A variety of factors may contribute to gain of c-myc. Simple gain of the whole chromosome 8 can account for many cases with extra copies of c-myc. Chromatid separation in proliferative cells will result in an apparent increase in the number of region-specific probe signals. Some studies have also reported loss of 8p concurrent with gain of the long arm of chromosome 8 (8q) sequences in advanced prostatic cancer. This combination of events occurring on the same chromosome–loss of 8p seguences and gain of 8q sequences-suggests formation of i(8q) chromosomes in advanced prostate tumors 16. Alers et al. (1997) reported that overrepresentation of 8q sequences, most likely by isochromosome 8q formation, is involved in metastatic spread to the bone 17.
Brown et al reported that anomalies of chromosomes 8 and/or 7, present in 14 of the 16 cases (88%) aneusomic by FISH and high-grade tumors, were more likely to be aneuploid on FISH (18). The present study showed similar findings with an 88.8% gain of chromosome 8 in adenocarcinomas.
Oncogene amplification is one mechanism that leads to stepwise progression in solid tumors. Moreover, oncogene amplification may be a useful indicator of progressional prognosis in various human cancers 19. c-myc amplification is not common in prostate cancer specimens, although FISH has been demonstrated to be a sensitive technique for detecting changes in gene copy number. Miyoshi et al. reported that c-myc gene amplification was detected in 8%, 19%, and 46% of PIN, carcinoma and metastases of prostate 20. Bubendorf et al. reported no cases of high level myc amplification in primary tumors 21. Alers et al. previously found c-myc amplification in 8% of primary prostate tumors and c-myc gene amplification which correlates with high levels of myc protein expression 22. Mark et al. reported that an increased copy number in c-myc oncogene copy number was not a prominent finding in their cohort of prostate cancer patients 13. In our study, c-myc gene amplification was found in 11.1% of prostate cancer cases. Interestingly, c-myc gene amplification has been shown to occur in a case with primary prostate cancers without metastases and untreated prostate cancers in the present study. Our results support the findings of others that c-myc gene amplification or copy number increase is not common in prostate cancer specimens.
Jenkins et al. found extra copies of c-myc in 50% of PIN foci, 44% of cancer, and 92% of lymph node metastases and these were usually observed simultaneously with gain of chromosome 8 centromere 4. Our study demonstrated that extra copies of c-myc were found in 100% of adenocarcinoma and 33.3% PIN.
Bastacky et al. have been show 36% in group B ( high-grade PIN, HGPIN/no PC) and 69% in group A (HGPIN/PC) for chromosome 8/c-myc. Using a cutoff of 4, between Group A and Group B were found statistically different 23. The present study found statistically significant difference between PIN and carcinomas for signals obtained from c-myc and chromosome 8 in most cells (p<0.05). This finding is important because it helps to differentiate between adenocarcinoma and PIN.
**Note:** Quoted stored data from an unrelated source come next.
Definition send_storage_synchronizer_error (notification_id : Z) (error : string) : prog SyncWorld unit := fun w =>
  (mkSyncWorld (sw_kv w) (sw_tree w) (sw_metadata w) (sw_node w) (sw_receiver w) (sw_queue w)
     (sw_errors w ++ [(notification_id, error)]) (sw_pending w), Ok tt).

(** [fetch_add] and [fetch_sub] wrap around. *)
Definition increment_pending_data_chunks : prog SyncWorld unit := fun w =>
  (mkSyncWorld (sw_kv w) (sw_tree w) (sw_metadata w) (sw_node w) (sw_receiver w) (sw_queue w) (sw_errors w) ((sw_pending w + 1) mod U64), Ok tt).

Definition decrement_pending_data_chunks : prog SyncWorld unit := fun w =>
  (mkSyncWorld (sw_kv w) (sw_tree w) (sw_metadata w) (sw_node w) (sw_receiver w) (sw_queue w) (sw_errors w) ((sw_pending w - 1) mod U64), Ok tt).

Definition pending_storage_data (w : SyncWorld) : bool := 0 <? sw_pending w.

(** An error becomes a report; a panic stays one. *)
Definition reporting (notification_id : Z) (m : prog SyncWorld unit) : prog SyncWorld unit := fun w =>
  match m w with
  | (w', Err e) => send_storage_synchronizer_error notification_id e w'
  | (w', r) => (w', r)
  end.

(** ** The receiver *)

(** [get_snapshot_receiver] of the state store: the commits are not asynchronous. *)
Definition get_snapshot_receiver (version : Version) (expected_root_hash : HV) (st : ST) : outcome (JellyfishMerkleRestore HV K) :=
  Restore_new (tree_reader st) version expected_root_hash false.

(** The start of [spawn_state_snapshot_receiver], as [initialize_state_synchronizer] calls it.
    The task starts at once.  What it does not get, it expects: the panic ends the task, and
    the caller, which does not wait for it, goes on without one. *)
Definition initialize_state_synchronizer (epoch_change_proofs : list LI) (target : LI) (output : TransactionOutputList HV OUT) : prog SyncWorld unit := fun w =>
  match (info ← expect (head (tl_transaction_infos output)) "Target transaction info should exist!";
         root ← expect (state_checkpoint_hash info) "Must be at state checkpoint.";
         expect_res (get_snapshot_receiver (li_version target) root (sw_tree w)) "Failed to initialize the state snapshot receiver!") with
  | Ok restore => (with_queue (with_receiver w (Some (mkSnapshotReceiver restore epoch_change_proofs target output))) [], Ok tt)
  | _ => (with_queue (with_receiver w None) [], Ok tt)
  end.
Section StateSyncFacts.
Context {HV : Type} `{HashValueOps HV} `{HashValueBits HV} `{!HashValueLaws HV} `{CryptoHasher HV}
  `{LeafHasher HV} `{HashValueKeys HV} `{!HashValueKeysLaws HV} {K : Type} `{Countable K} `{KeyHash HV K}
  {V : Type} `{!StateValueOps HV K V} {KS : Type} `{!StateValueWriter HV K V KS} `{!StateValueWriterLaws HV K V KS}
  {ST : Type} `{TreeStore HV K ST} `{!TreeStoreLaws HV K ST}
  {LI : Type} `{EqDecision LI} `{!LedgerInfoOps LI} {OUT MS NS : Type} `{!MetadataDb LI MS} `{!MetadataDbLaws LI MS} `{!SyncNode LI HV OUT NS}.
Implicit Types (items chunk : list (K * V)) (w : SyncWorld HV K V KS ST LI OUT MS NS) (r : SnapshotReceiver HV K LI OUT)
  (c : StateValueChunkWithProof HV K V) (proof : SparseMerkleRangeProof HV) (target : LI).

(** ** The end of the restore *)
Section Finish.
Context (v : Version).

Definition restored items (ks : KS) (st : ST) : Prop :=
  tree_at (stored st) v (item_leaves v items) /\ (forall k x, (k, x) ∈ items -> kv_values ks (k, v) = Some (Some x)) /\ kv_usage ks v = Some (usage_of items).

Lemma usage_of_progress items : match progress_of items with Some p => sp_usage p | None => StateStorageUsage.zero end = usage_of items.
Proof. unfold progress_of. destruct (list.last items) eqn:E; [done|]. by apply last_None in E as ->. Qed.

Lemma ssr_finish_inv pr items rw rw' : snapshot_restoring v pr items rw -> ssr_finish RestoreMode_Default v rw = (rw', Ok tt) -> restored items (fst rw') (fst (snd rw')).
Proof.
  intros Hr E. destruct (snapshot_inv v pr items rw Hr) as [Ht [Hv Hp]]. destruct (restoring_inv v _ _ _ Ht) as (Hrc & Ez & _).
  unfold ssr_finish, in_kv, in_tree, kv_restore_finish, pbind, reading in E. destruct (kv_get_progress (fst rw) v) as [o| |] eqn:Eo; [|done..]. apply kv_get_progress_spec in Eo. rewrite Hp in Eo. subst o.
  rewrite usage_of_progress in E. pose proof (kv_finish_spec v (usage_of items) (fst rw)) as Hf. destruct (kv_finish v (usage_of items) (fst rw)) as [ks [[]|e|e]]; [|done..].
  cbn [fst snd] in E. destruct (finish_impl (snd rw)) as [ts r2] eqn:Ef. injection E as <- ->. destruct Hf as [Hkeep Hus]. cbn [fst snd]. split_and!.
  - eapply finish_tree; [exact Hrc|by left|]. by rewrite Ef.
  - intros k x Hin. rewrite Hkeep. by apply Hv.
  - by apply Hus.
Qed.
This report suggests that amplification and overexpression of c-myc alone with another gene(s) mapped to 8q, may play a key role in the progression and evaluation of prostatic carcinoma. Overall frequencies of extra c-myc copy anomalies and numeric chromosomal anomalies in PIN and carcinoma were similar, suggesting that they share a similar underlying pathogenesis. Thus, these findings suggest that PIN is a precursor of carcinoma. We conclude that an increase in c-myc oncogene copy number was not a prominent finding in our cohort of prostate cancer patients. We believe that the basic mechanism in overexpression of c-myc gene may not be amplification. Our results indicate that the basic mechanism of c-myc gene overexpression may be gain of simple chromosome 8 or gain of ‘’8q’’. Our results concerning c-myc amplification and gain of chromosome 8 in prostate cancer in Turkish patients are consistent with the results observed in prostate cancer in Western countries and suggest that these genetic and chromosomal changes may be associated with the development and progression of prostate cancers.